My space was less rambling than that allowed the animals or insects. Because Granny slept in the bedroom that had been mine when I was a kid, I was relegated to the basement storeroom, although at that point, the entire house was a storeroom. Even the bugs had extra baggage.
My new “bedroom” included a dozen or so 1930’s suits which my father hadn’t the heart to part with. They hung here and there from the rafters, like the ghosts of Chicago gangsters. There was an infinity of other articles of used clothing stuffed in whatever space was available – all moldering in the dankness of this subterranean closet I called my “sleeping quarters.” Boxes and barrels of unknown items were precariously stacked up to the ceiling. Because my dad was a self-employed salesman, he stored sundry merchandise here – all waiting to be sold, some of it having waited for years in this cave of miscellany: toy bears now graying from the ageless dust of this prison house, inflatable Santas waiting for the next Christmas, fake jewelry sporting inflated price tags. There was one tiny, stuck window at ground level that I could never open. Plunged into its various cracks were old socks to keep out the winter, although there was just enough visibility for me to see Leo, Bo Bo, Brownie, and Zsa Zsa relieving themselves on those rare occasions when they left their TV soap operas.
My bed was an old mattress on top of one half of an even older Ping-Pong table. I had to climb onto a metal trunk in order to get into bed. Once there, I had to be careful not to hit the pipe directly over me. A deep sleeper (once I’m asleep), neither pipe nor rockets’ red glare can disturb me, so I thought nothing of having a pipe connecting to Granny’s personal toilet just a few inches away from my head.
Until one memorable night. It was 3:00 a.m. when people, dogs, birds, roaches and even thieves are asleep – but not Granny. That’s because Granny just had to “go” – if you know what I mean. Maybe Granny had “gone” before at this bewitching hour, but I never had heard her. But this time: whoosh! went the toilet, causing me to bolt upright a la jack-in-the-box whose time had come to spring. Hitting my head on Granny’s metal underbelly (so to speak), I simultaneously collapsed the Ping-Pong table, causing me to cascade into a multitude of inflatable Santas.

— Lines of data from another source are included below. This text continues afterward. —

(* ===== verification/QueueSched.v ===== *)
(** * The transmit queue: scheduling

    Which frame is sent next, and what share of the decisions each priority gets. *)
From S2P Require Import Prelude Buffer Uapi Slots Device Peers Policy Queue.

(** ** Selection loops *)

Section Select.
  Context {K : Type} (c : melodi_tx_queue_entry -> bool) (key : melodi_tx_queue_entry -> K) (less : K -> K -> bool).
  Context (less_irrefl : forall a, less a a = false).
  Context (less_trans : forall a b d, less a b = true -> less b d = true -> less a d = true).

(** Nothing that qualifies is below. *)
Definition lowest (queue : list melodi_tx_queue_entry) (k : K) : Prop :=
  forall e, e ∈ queue -> c e = true -> less (key e) k = false.

Lemma select_loop_spec queue index best selected :
  match select_loop c key less queue index best selected with
  | Some i => (selected = Some i /\ lowest queue best) \/
      exists e, (index <= i)%nat /\ queue !! (i - index)%nat = Some e /\ c e = true /\ less (key e) best = true /\
                lowest queue (key e)
  | None => selected = None /\ lowest queue best
  end.
Proof.
  revert index best selected. induction queue as [|e queue IH]; intros index best selected; cbn [select_loop].
  { destruct selected; [left|]; split; auto; intros e He; now apply not_elem_of_nil in He. }
  destruct (c e && less (key e) best) eqn:Hc.
  - apply andb_true_iff in Hc as [Hc Hl]. specialize (IH (S index) (key e) (Some index)).
    destruct (select_loop _ _ _ _ _ _ _) as [i|]; [|destruct IH; discriminate].
    right. destruct IH as [[[= <-] Hlow]|(e' & Hi & He' & Hc' & Hl' & Hlow)].
    + exists e. rewrite Nat.sub_diag. repeat split; auto. intros x Hx Hcx. apply list.elem_of_cons in Hx as [->|Hx]; auto.
    + exists e'. replace (i - index)%nat with (S (i - S index)) by lia. repeat split; auto; [lia|eauto|].
      intros x Hx Hcx. apply list.elem_of_cons in Hx as [->|Hx]; [|auto].
      destruct (less (key e) (key e')) eqn:Hx; [|reflexivity]. rewrite <- (less_irrefl (key e)). symmetry. eauto.
  - specialize (IH (S index) best selected).
    assert (lowest queue best -> lowest (e :: queue) best) as Hcons.
    { intros H x Hx Hcx. apply list.elem_of_cons in Hx as [->|Hx]; [|auto]. rewrite Hcx in Hc. exact Hc. }
    destruct (select_loop _ _ _ _ _ _ _) as [i|].
    + destruct IH as [[E H]|(e' & Hi & He' & Hc' & Hl' & Hlow)]; [left; auto|]. right. exists e'.
      replace (i - index)%nat with (S (i - S index)) by lia. repeat split; auto; [lia|].
      intros x Hx Hcx. apply list.elem_of_cons in Hx as [->|Hx]; [|auto].
      rewrite Hcx in Hc. cbn in Hc. destruct (less (key e) (key e')) eqn:Hlx; [|reflexivity].
      rewrite <- Hc. symmetry. eauto.
    + destruct IH as [E H]. auto.
Qed.

(** From an empty start. *)
Lemma select_first queue best :
  match select_loop c key less queue 0 best None with
  | Some i => exists e, queue !! i = Some e /\ c e = true /\ less (key e) best = true /\ lowest queue (key e)
  | None => lowest queue best
  end.
Proof.
  pose proof (select_loop_spec queue 0 best None) as H. destruct (select_loop _ _ _ _ _ _ _) as [i|].
  - destruct H as [[H _]|(e & _ & He & Hc & Hl & Hlow)]; [discriminate|]. rewrite Nat.sub_0_r in He. now exists e.
  - apply H.
Qed.
End Select.

Lemma turn_less_irrefl a : turn_less a a = false.
Proof. unfold turn_less. destruct a. cbn. destruct (Z.ltb_spec z z), (Z.ltb_spec z0 z0), (Z.eqb_spec z z); cbn; lia || reflexivity. Qed.

Lemma turn_less_spec a b : turn_less a b = true <-> a.1 < b.1 \/ (a.1 = b.1 /\ a.2 < b.2).
Proof. unfold turn_less. rewrite orb_true_iff, andb_true_iff, !Z.ltb_lt, Z.eqb_eq. reflexivity. Qed.

Lemma turn_less_trans a b d : turn_less a b = true -> turn_less b d = true -> turn_less a d = true.
Proof. rewrite !turn_less_spec. lia. Qed.

Lemma ltb_trans a b d : (a <? b) = true -> (b <? d) = true -> (a <? d) = true.
Proof. lia. Qed.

My yelp woke the dogs who began to yap, thereby doing their duty in warning the neighborhood of an approaching apocalypse. Human noises followed: grunts and “oh-my-Gods” and here and there a “shut up you mutts” coming from a somewhat- relieved Granny. Even the robin screeched her anger at being awakened at a most deadly hour. Still, no word was uttered from Mr. Myna. It was at this point that I realized the only thing I could do was laugh. And I did so uproariously – sitting there in the pitch-blackness, amidst the plastic St. Nicks, with the ghost of Al Capone joining in the merriment.

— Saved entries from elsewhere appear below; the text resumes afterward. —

(* ===== verification/QueueDrain.v ===== *)
(** * The transmit queue: settling after a change, and draining

    What a change of policy, peer or link leaves in the queue, and that pausing,
    failing or stopping the device empties it. *)
From S2P Require Import Prelude Buffer Uapi Airtime Slots Device Peers Policy Queue QueueInv QueueOps QueueRun.

(** ** The rest of the device *)

Definition rules (s : core) := (s.(c_dev).(d_link), s.(c_dev).(d_peers), s.(c_dev).(d_receive), s.(c_dev).(d_policy)).

Lemma rules_pending_clear s i : rules (melodi_pending_clear s i) = rules s.
Proof.
  unfold melodi_pending_clear. destruct (d_pending (c_dev s) !! i) as [p|]; [|reflexivity].
  destruct (negb (pm_allocated p)); [reflexivity|]. set (l := take _ _). clearbody l. unfold rules.
  cbn [c_dev d_link d_peers d_receive d_policy set_d_pending].
  revert s. induction l as [|f l IH]; intros s; cbn [fold_left]; [reflexivity|]. now rewrite IH.
Qed.

Lemma rules_cancel_pending s d m r : rules (melodi_data_cancel_pending_locked s d m r).1 = rules s.
Proof. unfold melodi_data_cancel_pending_locked. destruct (find_index _ _); [apply rules_pending_clear|reflexivity]. Qed.

Lemma rules_notify n s : rules (melodi_queue_notify n s) = rules s.
Proof. unfold melodi_queue_notify. now destruct (n_active n), (n_error n). Qed.

Lemma rules_remove_entry s i : rules (melodi_queue_remove_locked s i).1 = rules s.
Proof.
  destruct (t_queue (tx s) !! i) as [e|] eqn:He; [|unfold melodi_queue_remove_locked; now rewrite He].
  now destruct (remove_entry_shape s i e He) as (pe & fl & ->).
Qed.

Lemma rules_remove_reservation s i : rules (melodi_reservation_remove_locked s i) = rules s.
Proof.
  destruct (t_reservations (tx s) !! i) as [r|] eqn:Hr; [|unfold melodi_reservation_remove_locked; now rewrite Hr].
  now destruct (remove_reservation_shape s i r Hr) as (pe & fl & ->).
Qed.

Lemma rules_cancel_entry g own rep s i : rules (cancel_entry g own rep s i) = rules s.
Proof.
  unfold cancel_entry. destruct (t_queue (tx s) !! i) as [e|]; [|reflexivity]. destruct (_ || _); [reflexivity|].
  destruct (_ && _); [reflexivity|]. pose proof (rules_remove_entry s i) as H.
  destruct (melodi_queue_remove_locked s i) as [s1 f]. exact H.
Qed.

Lemma rules_fold {A} (f : core -> A -> core) l s : (forall s a, rules (f s a) = rules s) -> rules (fold_left f l s) = rules s.
Proof. intros H. revert s. induction l as [|a l IH]; intros s; cbn [fold_left]; [reflexivity|]. now rewrite IH. Qed.

Lemma rules_cancel_group s g own error n : rules (melodi_queue_cancel_group_locked s g own error n).1.1 = rules s.
Proof.
  unfold melodi_queue_cancel_group_locked. destruct (filter _ _) as [|rep ms]; [reflexivity|]. cbn [fst].
  rewrite rules_fold by (intros; apply rules_cancel_entry). destruct (e_reliable rep); [apply rules_cancel_pending|reflexivity].
Qed.

Lemma rules_tail up now s : rules (changed_tail up now s) = rules s.
Proof.
  unfold changed_tail. set (s1 := wake_if_low up s). assert (rules s1 = rules s) as E by (unfold s1, wake_if_low; now destruct (_ && _)).
  rewrite <- E. now destruct (_ && _).
Qed.

Lemma rules_state_changed_turn up now s : rules (state_changed_turn up now s).1 = rules s.
Proof.
  unfold state_changed_turn. destruct (find_index _ _ ≫= _) as [[i r]|].
  - cbn [fst]. rewrite rules_notify, rules_tail.
    match goal with |- rules (set_tx _ ?x) = _ => change (rules x = rules s) end. rewrite rules_remove_reservation.
    destruct (v_reliable r); [apply rules_cancel_pending|reflexivity].
  - destruct (find_index _ _ ≫= _) as [e|]; [|reflexivity].
    set (error := match entry_valid (c_dev s) e with Ok _ => _ | Err _ => _ end).
    pose proof (rules_cancel_group s e.(e_group_id) None error zero_notice) as H.
    destruct (melodi_queue_cancel_group_locked _ _ _ _ _) as [[s1 n] changed]. cbn [fst] in *. rewrite rules_notify, <- H.
    destruct changed; [apply rules_tail|reflexivity].
Qed.

Lemma rules_state_changed up nows s : rules (melodi_queue_state_changed up nows s).1 = rules s.
Proof.
  revert s. induction nows as [|now nows IH]; intros s; [reflexivity|]. cbn [melodi_queue_state_changed].
  pose proof (rules_state_changed_turn up now s) as H. destruct (state_changed_turn up now s) as [s1 [|]]; [|exact H].
  rewrite IH. exact H.
Qed.

(** ** Draining *)

Lemma filter_first {A} (P : A -> bool) (l : list A) i x z :
  find_index P l = Some i -> l !! i = Some x -> P z = false ->
  filter (fun a => P a = true) l = x :: filter (fun a => P a = true) (<[i := z]> l).
Proof.
  intros Hf Hx Hz. revert i Hf Hx. induction l as [|a l IH]; intros i Hf Hx; [discriminate|]. cbn [find_index] in Hf.
  destruct (P a) eqn:Ha.
  - injection Hf as <-. injection Hx as ->. cbn [insert list_insert]. rewrite filter_cons_True by exact Ha.
    now rewrite filter_cons_False by congruence.
  - destruct (find_index P l) as [k|] eqn:Hk; [|discriminate]. injection Hf as <-. cbn in Hx.
    cbn [insert list_insert]. rewrite !filter_cons_False by congruence. now apply IH.
Qed.

Lemma filter_none {A} (P : A -> bool) (l : list A) : find_index P l = None -> filter (fun a => P a = true) l = [].
Proof.
  rewrite find_index_None. intros H. induction l as [|a l IH]; [reflexivity|].
  rewrite filter_cons_False by (rewrite (H a (or_introl eq_refl)); discriminate). apply IH. intros x Hx. apply H. now right.
Qed.

Definition active_reservations (t : tx_state) : list melodi_tx_reservation := filter (fun r => r.(v_active) = true) t.(t_reservations).
Definition active_entries (l : list melodi_tx_queue_entry) : list melodi_tx_queue_entry := filter (fun e => e.(e_active) = true) l.

Definition reservation_error (error : errno) (r : melodi_tx_reservation) : event :=
  DeliveryError r.(v_binding_portid) r.(v_binding_generation) r.(v_service) r.(v_cookie) error.

(** The reservation that goes first. *)
Lemma first_reservation t i r : accounts t ->
  find_index v_active t.(t_reservations) = Some i -> t.(t_reservations) !! i = Some r ->
  r.(v_active) = true /\ 0 < r.(v_id) /\ melodi_reservation_find_locked t r.(v_id) = Some i.
Proof.
  intros A Hf Hr. apply find_index_Some in Hf as (r' & Hr' & Ha & Hmin). replace r' with r in * by congruence.
  pose proof (reservation_ok_at t i r A Hr) as Hok. unfold reservation_ok in Hok. rewrite Ha in Hok.
  split; [exact Ha|]. split; [lia|]. unfold melodi_reservation_find_locked.
  destruct (find_index (fun r0 => v_active r0 && (v_id r0 =? v_id r)) (t_reservations t)) as [k|] eqn:Hk.
  - apply find_index_Some in Hk as (rk & Hrk & Hck & Hmk). apply andb_true_iff in Hck as [Hak _].
    destruct (Nat.lt_trichotomy k i) as [Hlt|[->|Hlt]]; [|reflexivity|].
    + specialize (Hmin k rk Hlt Hrk). congruence.
    + specialize (Hmk i r Hlt Hr). rewrite Ha, Z.eqb_refl in Hmk. discriminate.
  - rewrite find_index_None in Hk. specialize (Hk r ltac:(apply list_elem_of_In, list_elem_of_lookup; eauto)).
    rewrite Ha, Z.eqb_refl in Hk. discriminate.
Qed.

Lemma drain_reservations_spec others fuel error s :
  good others s -> (length (active_reservations (tx s)) < fuel)%nat ->
  let s' := drain_reservations fuel error s in
  sound others s s' /\ active_reservations (tx s') = [] /\ rules s' = rules s /\ (tx s').(t_queue) = (tx s).(t_queue) /\
  (tx s').(t_queue_stopping) = (tx s).(t_queue_stopping) /\
  s'.(c_log) = s.(c_log) ++ map (reservation_error error) (active_reservations (tx s)).
Proof.
  revert s. induction fuel as [|fuel IH]; intros s G Hl; [lia|]. cbn [drain_reservations].
  destruct (find_index v_active (t_reservations (tx s))) as [i|] eqn:Hf; cbn [option_bind mbind].
  2:{ pose proof (filter_none _ _ Hf) as E. unfold active_reservations. rewrite E. cbn [map]. rewrite app_nil_r.
      split; [now apply sound_refl|auto]. }
  destruct (find_lookup _ _ _ Hf) as (r & Hr & _). rewrite Hr.
  destruct (first_reservation _ _ _ (g_accounts _ _ G) Hf Hr) as (Ha & Hid & Hfind).
  rewrite (proj2 (Z.eqb_neq _ _)) by lia.
  pose proof (reservation_cancel_sound others s r.(v_id) error true G) as HS.
  assert (active_reservations (tx s) = r :: filter (fun a => v_active a = true) (<[i := zero_tx_reservation]> (t_reservations (tx s)))) as E
    by (apply filter_first; auto).
  set (s1 := melodi_queue_reservation_cancel s (v_id r) error true) in *.
  assert (active_reservations (tx s1) = filter (fun a => v_active a = true) (<[i := zero_tx_reservation]> (t_reservations (tx s))) /\
          rules s1 = rules s /\ t_queue (tx s1) = t_queue (tx s) /\ t_queue_stopping (tx s1) = t_queue_stopping (tx s) /\
          c_log s1 = c_log s ++ [reservation_error error r]) as (E1 & E2 & E3 & E4 & E5).
  { unfold s1, melodi_queue_reservation_cancel. rewrite Hfind, Hr.
    destruct (remove_reservation_shape s i r Hr) as (pe & fl & ->). unfold active_reservations, reservation_removed.
    destruct (v_pending_reserved r); cbn; auto. }
  destruct (IH s1 (proj1 HS)) as (I1 & I2 & I3 & I4 & I5 & I6).
  { rewrite E1. rewrite E in Hl. cbn [length] in Hl. lia. }
  split; [apply (sound_trans _ _ _ _ HS); intros _; exact I1|]. split; [exact I2|]. split; [congruence|]. split; [congruence|].
  split; [congruence|]. rewrite I6, E5, E1, E. cbn [map]. now rewrite <- app_assoc.
Qed.

Lemma drain_entries_spec others k n s :
  good others s -> length (tx s).(t_queue) = (k + n)%nat ->
  let s' := fold_left drain_entry (seq k n) s in
  good others s' /\ (tx s').(t_queue) = take k (tx s).(t_queue) ++ replicate n zero_tx_queue_entry /\
  rules s' = rules s /\ (tx s').(t_reservations) = (tx s).(t_reservations) /\
  (tx s').(t_queue_stopping) = (tx s).(t_queue_stopping) /\
  s'.(c_log) = s.(c_log) ++ map (fun e => Released e.(e_frame)) (active_entries (drop k (tx s).(t_queue))).
Proof.
  revert k s. induction n as [|n IH]; intros k s G Hlen; cbn [seq fold_left].
  { cbn zeta. rewrite drop_ge, app_nil_r, firstn_all2 by lia. cbn. rewrite app_nil_r. auto 10. }
  destruct (lookup_lt_is_Some_2 (t_queue (tx s)) k ltac:(lia)) as [e He].
  assert (drop k (t_queue (tx s)) = e :: drop (S k) (t_queue (tx s))) as Hd by now apply drop_S.
  assert (good others (drain_entry s k) /\ t_queue (tx (drain_entry s k)) = <[k := zero_tx_queue_entry]> (t_queue (tx s)) /\
          rules (drain_entry s k) = rules s /\ t_reservations (tx (drain_entry s k)) = t_reservations (tx s) /\
          t_queue_stopping (tx (drain_entry s k)) = t_queue_stopping (tx s) /\
          c_log (drain_entry s k) = c_log s ++ if e_active e then [Released (e_frame e)] else []) as (D1 & D2 & D3 & D4 & D6 & D5).
  { unfold drain_entry. rewrite He. destruct (e_active e) eqn:Ha.
    - pose proof (remove_entry_good others s k e G He Ha) as H. destruct (remove_entry_shape s k e He) as (pe & fl & E).
      rewrite E in *. cbn [fst] in H. split; [|cbn; auto 10].
      eapply good_ledger; [exact H|reflexivity|reflexivity].
    - split; [exact G|]. rewrite app_nil_r. split; [|auto]. rewrite list_insert_id; [reflexivity|].
      pose proof (entry_ok_at _ k e (g_accounts _ _ G) He) as Hok. unfold entry_ok in Hok. rewrite Ha in Hok. now subst e. }
  destruct (IH (S k) (drain_entry s k) D1) as (I1 & I2 & I3 & I4 & I6 & I5); [rewrite D2, length_insert; lia|].
  cbn zeta. split; [exact I1|]. split; [|split; [congruence|split; [congruence|split; [congruence|]]]].
  - rewrite I2, D2. rewrite (take_S_r _ _ zero_tx_queue_entry) by (apply list_lookup_insert_eq; lia).
    rewrite take_insert_ge by lia. rewrite <- app_assoc. reflexivity.
  - rewrite I5, D5, D2, drop_insert_lt by lia. rewrite Hd. unfold active_entries. rewrite <- app_assoc. f_equal.
    destruct (e_active e) eqn:Ha; [rewrite filter_cons_True by exact Ha|rewrite filter_cons_False by congruence]; reflexivity.
Qed.

Lemma all_inactive t : accounts t -> active_reservations t = [] ->
  t.(t_reservations) = replicate MELODI_TX_RESERVATION_LIMIT zero_tx_reservation.
Proof.
  intros A H. symmetry. apply replicate_as_elem_of. split; [apply A|]. intros r Hr. pose proof (acc_reservations t A) as Hok. rewrite list.Forall_forall in Hok.
  specialize (Hok r Hr). unfold reservation_ok in Hok. destruct (v_active r) eqn:Ha; [|auto].
  exfalso. assert (r ∈ active_reservations t) as Hin by (now apply list_elem_of_filter). rewrite H in Hin. now apply not_elem_of_nil in Hin.
Qed.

I laughed at how wonderful it was to have any roof over my head where people I did not always understand, but loved nevertheless, shared the same roof. Where we could experience a moment together, a ludicrous piece of eternity in a world which often forgets to be appreciative.
I realized in the darkness what it meant to be part of a family. To sometimes be uncomfortable: to hear flushing toilets and barking dogs; to bicker and bellow. To sometimes be quite invigorated: to laugh your way to the stars and share deep moments; to have people around who are trustworthy and respectful of you.
Now they all have gone the way of princes and paupers – even the Myna has flown to a distant shore, but that family still lives with me, deep inside and they come alive again whenever I remember them.
Family – whatever it means to you – may you and your family serve each other well. Life is too fleeting not to accept family wherever you can find them, even in the middle of the night.